Friday, May 06, 2011
Nothing matters very much, and few things matter at all.
Escaping convicts? Coming up to the dog line, Eaglehawk Neck, Tasman Peninsula, January 2011.
Just the two finished in what has been a hectic week for me, but what a two!
Seize the Day is the first Saul Bellow novel that I’d ever read. It will not be the last. An intense little book, it centres on a day in the life of Tommy Wilhelm, a frustrated fellow who is suffering from what we now might call a ‘mid-life crisis’. Written in 1957, it is a rather prescient observation of the emergent egocentric neurosis that seemed to overtake many in the industrialised world in the following decades.
It’s a great study of character and crisis, with one of the more beautifully-constructed endings that I’ve had the pleasure of reading. There’s no real sympathetic character in this book, but in the end it doesn’t really matter. We get our moment of catharsis.
Very highly recommended.
Penelope Fitzgerald's The Blue Flower has been called her masterpiece by some critics (others have been less kind), but was a book I’d only know by reputation before picking it up. Of course, if I had have known that it was set in and around Jena during the turbulent events at the end of the eighteenth century, and featured glimpses of Goethe, Fichte, Schiller et. al., I would have read it far earlier! As long term readers should know by now, if there are German idealist philosophers around, I’m always game…
Inspired by the life and love of poet and philosopher Novalis – a.k.a. Georg Philipp Friedrich Freiherr (‘Fitz’) von Hardenberg, Fitzgerald enters a world of great tumult, with France under a revolutionary dictatorship and the beginning of German philosophical deviations into Romanticism and the nature of being.

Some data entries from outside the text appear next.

(** * ufoProcessor: a shallow embedding of [Lib/ufoProcessor/__init__.py]

    The development follows the Python module top-down: the font object
    model that the module manipulates (glyphs, components, kerning, groups,
    info, lib), [swapGlyphNames], the design-space locations with
    [isAnisotropic] and [splitAnisotropic], and the [DesignSpaceProcessor]
    with its mutator caches, [collectMastersForGlyph] and [makeInstance].

    Numbers (coordinates, widths, kerning values, axis values) are rationals:
    the module itself performs no arithmetic on them, it copies and compares
    them; all interpolation arithmetic happens behind the fontMath and
    mutator interfaces, which are kept abstract. *)

From Stdlib Require Import ZArith QArith String.
From stdpp Require Import base option list gmap strings.

(** ** The font object model (defcon) as far as the module touches it *)

Definition Point : Type := Q * Q.
Definition Contour : Type := list Point.

(** A component transformation [(xx, xy, yx, yy, dx, dy)]. *)
Definition Transformation : Type := Q * Q * Q * Q * Q * Q.

Definition _defaultTransformation : Transformation :=
  (1#1, 0#1, 0#1, 1#1, 0#1, 0#1)%Q.

Record Component := mkComponent {
  baseGlyph : string;
  transformation : Transformation
}.

Record Glyph := mkGlyph {
  contours : list Contour;
  components : list Component;
  width : Q;
  unicodes : list Z;
  note : option string
}.

(** Values stored in [font.info] and [font.lib]. *)
Inductive PyVal :=
| VNone
| VStr (s : string)
| VNum (q : Q)
| VNums (qs : list Q)
| VStrs (ss : list string).

(** One value of a design-space location: a number, or a Python tuple
    [(horizontal, vertical)]. *)
Inductive AxisValue :=
| Scalar (v : Q)
| Pair (x y : Q).

Global Instance Q_eq_dec : EqDecision Q.
Proof. solve_decision. Defined.
Global Instance AxisValue_eq_dec : EqDecision AxisValue.
Proof. solve_decision. Defined.

Inductive LibValue :=
| LVal (v : PyVal)
| LItems (items : list (string * AxisValue)).

(** [features.text] is [None], a [str] or a [unicode] object. *)
Inductive FeaturesText :=
| FNone
| FStr (s : string)
| FUnicode (s : string).

Record Font := mkFont {
  path : option string;
  glyphs : gmap string Glyph;                 (* the default layer *)
  layers : gmap string (gmap string Glyph);   (* [font.layers] by name *)
  kerning : gmap (string * string) Q;
  groups : gmap string (list string);
  info : gmap string PyVal;
  lib : gmap string LibValue;
  features : FeaturesText;
  kerningGroupConversionRenameMaps : option (gmap string string)
}.

Definition set_glyphs (f : Font) (gs : gmap string Glyph) : Font :=
  mkFont (path f) gs (layers f) (kerning f) (groups f) (info f) (lib f)
         (features f) (kerningGroupConversionRenameMaps f).
Definition set_kerning (f : Font) (k : gmap (string * string) Q) : Font :=
  mkFont (path f) (glyphs f) (layers f) k (groups f) (info f) (lib f)
         (features f) (kerningGroupConversionRenameMaps f).
Definition set_groups (f : Font) (g : gmap string (list string)) : Font :=
  mkFont (path f) (glyphs f) (layers f) (kerning f) g (info f) (lib f)
         (features f) (kerningGroupConversionRenameMaps f).
Definition set_info (f : Font) (i : gmap string PyVal) : Font :=
  mkFont (path f) (glyphs f) (layers f) (kerning f) (groups f) i (lib f)
         (features f) (kerningGroupConversionRenameMaps f).
Definition set_lib (f : Font) (l : gmap string LibValue) : Font :=
  mkFont (path f) (glyphs f) (layers f) (kerning f) (groups f) (info f) l
         (features f) (kerningGroupConversionRenameMaps f).
Definition set_features (f : Font) (t : FeaturesText) : Font :=
  mkFont (path f) (glyphs f) (layers f) (kerning f) (groups f) (info f) (lib f)
         t (kerningGroupConversionRenameMaps f).
Definition set_renameMaps (f : Font) (r : option (gmap string string)) : Font :=
  mkFont (path f) (glyphs f) (layers f) (kerning f) (groups f) (info f) (lib f)
         (features f) r.

Definition set_outline (g : Glyph) (cs : list Contour) (ks : list Component) : Glyph :=
  mkGlyph cs ks (width g) (unicodes g) (note g).
Definition set_components (g : Glyph) (ks : list Component) : Glyph :=
  mkGlyph (contours g) ks (width g) (unicodes g) (note g).
Definition set_width (g : Glyph) (w : Q) : Glyph :=
  mkGlyph (contours g) (components g) w (unicodes g) (note g).
Definition set_unicodes (g : Glyph) (u : list Z) : Glyph :=
  mkGlyph (contours g) (components g) (width g) u (note g).
Lemma first_refusal (pf : nat → option positive) :
  (pf 0%nat = None ∧ pf 1%nat = None ∧ pf 2%nat = None) ∨
  ∃ n e, (n < 3)%nat ∧ pf n = Some e ∧ ∀ k, (k < n)%nat → pf k = None.
Proof.
  destruct (pf 0%nat) as [e|] eqn:E0.
  { right. exists 0%nat, e. split; [lia|]. split; [done|]. intros; lia. }
  destruct (pf 1%nat) as [e|] eqn:E1.
  { right. exists 1%nat, e. split; [lia|]. split; [done|].
    intros [|k] ?; [done|lia]. }
  destruct (pf 2%nat) as [e|] eqn:E2.
  { right. exists 2%nat, e. split; [lia|]. split; [done|].
    intros [|[|k]] ?; [done|done|lia]. }
  by left.
Qed.

Lemma init_granted_succeeds p w :
  pipe_fate w 0%nat = None → pipe_fate w 1%nat = None →
  pipe_fate w 2%nat = None →
  ∃ p' w', process_init p w = Returned (system_error_to_process_error 0, p') w'.
Proof.
  destruct w as [hs ch le nw tr pf sf gf]. cbn [pipe_fate].
  intros H0 H1 H2. exec. rewrite H0. exec. rewrite H1. exec. rewrite H2. exec.
  by eexists _, _.
Qed.

(** X7.  After a [process_init] that returned an error, [process_free] on the
    handle that it left returns [PROCESS_SUCCESS] and none of the calls it
    makes fails: the parent-side endpoints created before the failure are
    closed, and the fields never reached ([stderr], the process reference)
    are [NULL] and skipped.  For a translation in which [0] alone is
    success. *)
Theorem free_after_failed_init_succeeds p w err p' w' :
  translates_success →
  process_init p w = Returned (err, p') w' →
  err ≠ PROCESS_SUCCESS →
  ∃ w2,
    process_free p' w' = Returned PROCESS_SUCCESS w2 ∧
    Forall (λ ev, failing ev = false) (since (length (trace w')) w2) ∧
    (stdin p' ≠ NULL → handles w2 !! stdin p' = None) ∧
    (stdout p' ≠ NULL → handles w2 !! stdout p' = None) ∧
    stderr p' = NULL ∧ hProcess (info p') = NULL.
Proof.
  intros Htr Hinit Herr.
  assert (system_error_to_process_error 0 = PROCESS_SUCCESS) as H0 by by apply Htr.
  destruct (first_refusal (pipe_fate w)) as [(E0 & E1 & E2)|(n & e & Hn & He & Hb)].
  { destruct (init_granted_succeeds p w E0 E1 E2) as (p1 & w1 & Hi).
    rewrite Hi in Hinit. injection Hinit as <- _ _. by rewrite H0 in Herr. }
  rewrite (init_refused p w e n Hn He Hb) in Hinit.
  injection Hinit as _ <- <-.
  destruct w as [hs ch le nw tr pf sf gf].
  cbn [handles children now trace spawn_fate signal_fate pipe_fate] in *.
  pose proof (fresh_key_pos hs) as Hpos.
  unfold partly_initialised, pipes_created, since.
  destruct n as [|[|[|n]]]; [| | |lia]; exec; unfold nonnull;
    set (a := fresh_key hs) in *.
  all: repeat (case_bool_decide; try lia); cbn [negb]; exec.
  all: map_lookup; exec; map_lookup; exec; rewrite H0.
  all: eexists; split; [reflexivity|]; cbn [trace handles].
  all: match goal with |- context [length ?t] => set (t0 := t) end.
  all: rewrite <- ?app_assoc, drop_app_length.
  all: split; [repeat constructor|].
  all: split_and!; try done; intros _; map_lookup; reflexivity.
Qed.

Lemma start_after_init p0 w0 p1 w1 argc argv err p2 w2 :
  translates_success →
  handles w0 !! NULL = None →
  process_init p0 w0 = Returned (PROCESS_SUCCESS, p1) w1 →
  process_start p1 argc argv w1 = Returned (err, p2) w2 →
  let a := fresh_key (handles w0) in
  let pid := fresh_key (children w0) in
  now w2 = now w0 ∧
  match spawn_fate w0 0%nat with
  | inl e =>
      err = system_error_to_process_error (Z.pos e) ∧ p2 = p1 ∧
      handles w2 = parent_handles a (handles w0) ∧
      children w2 = children w0 ∧
      last_error w2 = ERROR_INVALID_HANDLE
  | inr b =>
      err = PROCESS_SUCCESS ∧
      p2 = set_info {| hProcess := a + 24; hThread := a + 28;
                       dwProcessId := pid; dwThreadId := pid + 2 |} p1 ∧
      handles w2 =
        <[a + 24 := {| object := ProcessObj pid; inheritable := false |}]>
          (parent_handles a (handles w0)) ∧
      children w2 =
        <[pid := {| group := pid; exit_time := (λ d, now w0 + d) <$> lifetime b;
                    break_delay := on_break b |}]> (children w0) ∧
      last_error w2 = 0
  end.
Proof.
  intros Htr Hnull Hinit Hstart.
  destruct (process_init_success _ _ _ _ Htr Hinit) as [-> ->].
  rewrite start_checked_or_aborted in Hstart.
  destruct (NDEBUG || _); [|discriminate].
  destruct w0 as [hs ch le nw tr pf sf gf].
  cbn [spawn_fate handles children now] in *. unfold NULL in Hnull.
  pose proof (fresh_key_pos hs) as Hpos.
  pose proof (fresh_key_free hs) as Hfree.
  assert (hs !! fresh_key hs = None) as Hfree0.
  { rewrite <- (Z.add_0_r (fresh_key _)). by apply Hfree. }
  assert (system_error_to_process_error 0 = PROCESS_SUCCESS) as H0 by by apply Htr.
  revert Hstart. exec_unchecked B.
  unfold pipe_handles, parent_handles. rewrite ?fresh_key_insert.
  set (a := fresh_key hs) in *.
  repeat match goal with
         | |- context [Z.max ?x ?y] =>
             first [rewrite (Z.max_l x y) by lia | rewrite (Z.max_r x y) by lia]
         end.
  replace (a + 20 + 4 + 4) with (a + 28) by lia.
  replace (a + 20 + 4) with (a + 24) by lia.
  destruct (sf 0%nat) as [e|b]; exec.
  - map_lookup. exec. map_lookup. exec. map_lookup. exec.
    rewrite (bool_decide_eq_true_2 (_ ≠ PROCESS_SUCCESS))
      by (intros HH; by apply Htr in HH).
    rewrite Hnull. exec. intros [= <- <- <-]. cbn [handles children last_error now].
    undo_inserts. split_and!; reflexivity.
  - change (Z.testbit CREATION_FLAGS 9) with true. cbv iota.
    map_lookup. exec. map_lookup. exec. map_lookup. exec. map_lookup. exec.
    rewrite H0. rewrite bool_decide_eq_false_2 by (intros HH; by apply HH). exec.
    rewrite ?H0. intros [= <- <- <-]; cbn [handles children last_error now].
    undo_inserts. split_and!; reflexivity.
Qed.

(** X8.  A whole life of a handle: [process_init] succeeds, [process_start]
    returns (with the process created or not), then [process_free].  The
    release returns [PROCESS_SUCCESS] and the handle table of the parent is
    again what it was before [process_init]: the six endpoints, the thread
    reference and the process reference have all been closed, by
    [process_start] and [process_free] together.  For a translation in which
    [0] alone is success, and a world in which [NULL] is not an open
    handle. *)
Theorem init_start_free_restores_handle_table p0 w0 p1 w1 argc argv err p2 w2 :
  translates_success →
  handles w0 !! NULL = None →
  process_init p0 w0 = Returned (PROCESS_SUCCESS, p1) w1 →
  process_start p1 argc argv w1 = Returned (err, p2) w2 →
  ∃ w3,
    process_free p2 w2 = Returned PROCESS_SUCCESS w3 ∧
    handles w3 = handles w0.
Proof.
  intros Htr Hnull Hinit Hstart.
  destruct (start_after_init _ _ _ _ _ _ _ _ _ Htr Hnull Hinit Hstart) as [_ Hrun].
  destruct (process_init_success _ _ _ _ Htr Hinit) as [-> _].
  assert (system_error_to_process_error 0 = PROCESS_SUCCESS) as H0 by by apply Htr.
  pose proof (fresh_key_pos (handles w0)) as Hpos.
  pose proof (fresh_key_free (handles w0)) as Hfree.
  destruct w2 as [hs2 ch2 le2 nw2 tr2 pf2 sf2 gf2].
  destruct w0 as [hs ch le nw tr pf sf gf].
  cbn [handles children last_error now spawn_fate] in *.
  set (a := fresh_key hs) in *.
  destruct (sf 0%nat) as [e|b].
  - destruct Hrun as (_ & -> & -> & _ & _). unfold parent_handles.
    exec. rewrite !nonnull_true by lia. rewrite nonnull_0. exec.
    map_lookup. exec. map_lookup. exec. map_lookup. exec. rewrite H0.
    eexists. split; [reflexivity|]. cbn [handles]. by undo_inserts.
  - destruct Hrun as (_ & -> & -> & _ & _). unfold parent_handles.
    exec. rewrite !nonnull_true by lia. exec.
    map_lookup. exec. map_lookup. exec. map_lookup. exec. map_lookup. exec.
    rewrite H0.
    eexists. split; [reflexivity|]. cbn [handles]. by undo_inserts.
Qed.

(** X3.  [process_start] on a handle that [process_init] has just filled
    leaves the parent-side endpoints alone: the fields [stdin], [stdout] and
    [stderr] are unchanged and name the same open handles as before, whether
    the process was created or not.  The thread reference is not an open
    handle when the call returns.  If the process was created, the call
    returns [PROCESS_SUCCESS] and the handle is started, under a process id
    that no child had before; if it was not, the call returns an error,
    [info] is still all zero and there is no new child.  For a translation
    in which [0] alone is success, and a world in which [NULL] is not an open
    handle. *)
Theorem start_after_init_keeps_parent_endpoints p0 w0 p1 w1 argc argv err p2 w2 :
  translates_success →
  handles w0 !! NULL = None →
  process_init p0 w0 = Returned (PROCESS_SUCCESS, p1) w1 →
  process_start p1 argc argv w1 = Returned (err, p2) w2 →
  (stdin p2, stdout p2, stderr p2) = (stdin p1, stdout p1, stderr p1) ∧
  handles w2 !! stdin p1 = handles w1 !! stdin p1 ∧
  handles w2 !! stdout p1 = handles w1 !! stdout p1 ∧
  handles w2 !! stderr p1 = handles w1 !! stderr p1 ∧
  Forall (λ h, is_Some (handles w2 !! h)) [stdin p1; stdout p1; stderr p1] ∧
  handles w2 !! hThread (info p2) = None ∧
  (if created w1
   then err = PROCESS_SUCCESS ∧ started p2 w2 ∧
        children w0 !! dwProcessId (info p2) = None
   else err ≠ PROCESS_SUCCESS ∧ info p2 = zero_info ∧ children w2 = children w0).
Proof.
  intros Htr Hnull Hinit Hstart.
  destruct (start_after_init _ _ _ _ _ _ _ _ _ Htr Hnull Hinit Hstart) as [_ Hrun].
  destruct (process_init_success _ _ _ _ Htr Hinit) as [-> ->].
  destruct w0 as [hs ch le nw tr pf sf gf].
  destruct w2 as [hs2 ch2 le2 nw2 tr2 pf2 sf2 gf2].
  pose proof (fresh_key_pos hs) as Hpos.
  pose proof (fresh_key_free hs) as Hfree.
  pose proof (fresh_key_pos ch) as Hpid.
  pose proof (fresh_key_free ch 0) as Hnew.
  rewrite Z.add_0_r in Hnew.
  unfold created. cbn [spawn_fate handles children last_error now] in *.
  set (a := fresh_key hs) in *.
  destruct (sf 0%nat) as [e|b].
  - destruct Hrun as (-> & -> & -> & -> & _).
    unfold parent_handles, pipe_handles. exec.
    split; [reflexivity|]. split_and!; try reflexivity.
    + by map_lookup.
    + by map_lookup.
    + by map_lookup.
    + repeat constructor; map_lookup; eauto.
    + by rewrite !lookup_insert_ne by (unfold NULL; lia).
    + intros HH. by apply Htr in HH.
  - destruct Hrun as (-> & -> & -> & Hch & _).
    unfold parent_handles, pipe_handles, started. exec.
    split; [reflexivity|]. split_and!; try reflexivity.
    + by map_lookup.
    + by map_lookup.
    + by map_lookup.
    + repeat constructor; map_lookup; eauto.
    + rewrite !lookup_insert_ne by lia. apply Hfree. lia.
    + unfold NULL. lia.
    + lia.
    + eexists. by map_lookup.
    + eexists. rewrite Hch. split; [apply lookup_insert_eq|reflexivity].
    + by apply Hnew.
Qed.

The book really is a wonderful evocation of period of great interest to me, with the kind of political turmoil, intellectual voracity, and moral ambiguity that should feed a great yarn. Ostensibly an exploration of genius, The Blue Flower really excels as a fascinating and wry look at domestic life. I’m not sure the extent that it was deliberate, but the author manages to weave a lovely – and utterly unforced – mediation on gender within the broader historical context.
I’m sure it’s not everyone’s cup of tea, but its structure of 55 brief vignettes keeps it lighter than you would imagine possible. Really worth the effort. Extremely highly recommended.